About 20 years ago, Conan O'Brien a young comedian looking to launch a career in television joked with his friends about the ridiculous possibility of a brilliant scientist being afraid of the skeleton hanging in his laboratory. A few years after graduating from Harvard University, O'Brien moved to New York to begin working for Saturday Night Live, the hit comedy show, on which the fearful scientist and his lab skeleton became O'Brien's first sketch.
O'Brien, who was Dartmouth's 2011 Commencement speaker, shared the laboratory sketch and career advice in a talk he gave to about 20 Dartmouth students involved in comedy groups on campus on June 11.
"It's all about failing," he said while encouraging the students to persevere in their pursuits.
Despite his success in comedy, O'Brien said that even today his jokes do not always spark laughter from his audiences. He said he found that the best way to confront such awkward moments is to make another joke about how the first joke "really didn't work."

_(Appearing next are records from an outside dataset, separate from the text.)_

(** The agents by mean confidence, the best first; [sorted] with [reverse] is stable. *)
Definition ranked (s : SignalRecord) : list (string * Q) :=
  py_sorted (λ a b, Qle_bool b.2 a.2)
    (map (λ kv, (kv.1, mean kv.2)) (foldl collect [] (signal_events s))).

Definition routing_reason (best : string) (delta : Q) (s : SignalRecord) : string :=
  "agent " +:+ best +:+ " leads by " +:+ fmt4 delta +:+ " confidence over " +:+ py_int (sg_total s)
    +:+ " tasks in domain=" +:+ sg_domain s.

Definition routing_update (s : SignalRecord) (best reason : string) : jdict :=
  [("domain", JStr (sg_domain s)); ("preferred_agent", JStr best);
   ("confidence_delta", JStr (float_str (routing_confidence_delta cfg))); ("reason", JStr reason);
   ("timestamp", JStr (iso now))].

Definition check_routing (s : SignalRecord) : M engine Z :=
  if sg_total s <? routing_min_sample_size cfg then mret 0
  else match ranked s with
       | (best, q1) :: (_, q2) :: _ =>
           let delta := round4 (q1 - q2)%Q in
           if Qle_bool (routing_confidence_delta cfg) delta then
             send STREAM_ROUTING_UPDATE (routing_update s best (routing_reason best delta s));; mret 1
           else mret 0
       | _ => mret 0
       end.

(** [_collect_agent_ids]: a set; its order is not fixed. *)
Definition collect_agent_ids (signals : list SignalRecord) : list string :=
  remove_dups (concat (map (λ s, map fb_agent (signal_events s)) signals)).

Definition is_drifting (t : agent_trend) : bool := Qle_bool (at_drift t) (- drift_confidence_drop cfg)%Q.

Definition drift_alert (a : string) (delta : Q) (t : agent_trend) : jdict :=
  [("agent_id", JStr a); ("baseline_30d", JStr (float_str (at_baseline t)));
   ("current_7d", JStr (float_str (at_current t))); ("drift_delta", JStr (float_str delta)); ("timestamp", JStr (iso now))].

Definition check_drift (d : event_log) (a : string) : M engine Z :=
  t ← mlift (get_agent_trend a 7 now d);
  if is_drifting t then send STREAM_DRIFT_ALERT (drift_alert a (at_drift t) t);; mret 1 else mret 0.

(** [_has_conflicting_corrections]: [seen] by input hash, as canonical JSON. *)
Fixpoint conflicting (seen : list (string * json)) (pairs : list (FeedbackEvent * jdict)) : bool :=
  match pairs with
  | [] => false
  | (e, c) :: pairs =>
      let c := canon (JObj c) in
      match assoc_get (fb_input e) seen with
      | Some c' => if bool_decide (c' = c) then conflicting (assoc_set (fb_input e) c seen) pairs else true
      | None => conflicting (assoc_set (fb_input e) c seen) pairs
      end
  end.
Definition has_conflicting_corrections (s : SignalRecord) : bool := conflicting [] (sg_pairs s).

Definition fine_tune_ready (domain path : string) (st : domain_stats) : jdict :=
  [("domain", JStr domain); ("snapshot_path", JStr path); ("example_count", JStr (py_int (dst_count st)));
   ("timestamp", JStr (iso now))].

Definition check_fine_tune (s : SignalRecord) : M engine Z :=
  st ← mread (λ x, get_domain_stats (sg_domain s) (en_files x));
  if (fine_tune_correction_count cfg <=? dst_corrections st)
     || Qle_bool (fine_tune_correction_rate cfg) (sg_correction_rate s) then
    x ← mget;
    let '(path, f) := snapshot (sg_domain s) version (en_files x) in
    mput (mk_engine f (en_sent x));;
    st ← mread (λ x, get_domain_stats (sg_domain s) (en_files x));
    send STREAM_FINE_TUNE_READY (fine_tune_ready (sg_domain s) path st);;
    mret 1
  else mret 0.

O'Brien also described comedy as a "very musical" performance.
"It's all about timing, the feeling in the room," he said. "You're building up tension and letting it go."
O'Brien said it has never been his style to "be shocking for shocking's sake," and that in certain kinds of comedy it can be difficult to balance being humorous and "overly crude." In today's media climate, one joke that goes too far can quickly attract a lot of unwanted attention, he said.
"The media needs seven controversies a day they'll make it if it's not there," he said.
He advised young people interested in careers in comedy to send in work tailored to the producers' show such as sample material for a potential next episode so it is easier for the producers to view aspiring comedians as possible staff writers.
O'Brien encouraged students to submit work to several different shows and to expect only a small percentage of offers.
"You have to launch all these missiles and you don't know which one's going to hit," he said.
After he graduated from college, O'Brien said he made an effort to pursue jobs including serving drinks and fetching coffee that brought him closer to potential employers.
He added that there were only certain types of comedy he enjoyed that also suited his talents, so he tried to focus his efforts on shows like Saturday Night Live and Late Night rather than sitcoms.
He described a "catch-22" of comedy that makes launching a career especially difficult needing an agent to get a job and needing a job to get an agent.
O'Brien also commented on how much comedy has changed since he first launched his career. Humor has become much more subtle and naturalistic, he said, noting the contrast between shows like NBC's "The Office" and the sitcoms of the 1970s and 1980s with a studio audience telling people when to laugh.
The internet has changed the humor industry in several important ways, O'Brien said.
"The internet makes [the industry] a lot more democratic but it also makes a lot more noise," he said.
Producers in the humor industry are still searching for more ways to profit from new forms of media on the internet and the mechanisms they use will change dramatically over the next five years, O'Brien said.
Comedians, however, always find ways to adapt to changing media, he said.
"If Mark Twain were alive today, I think he'd be being funny on the internet," he said.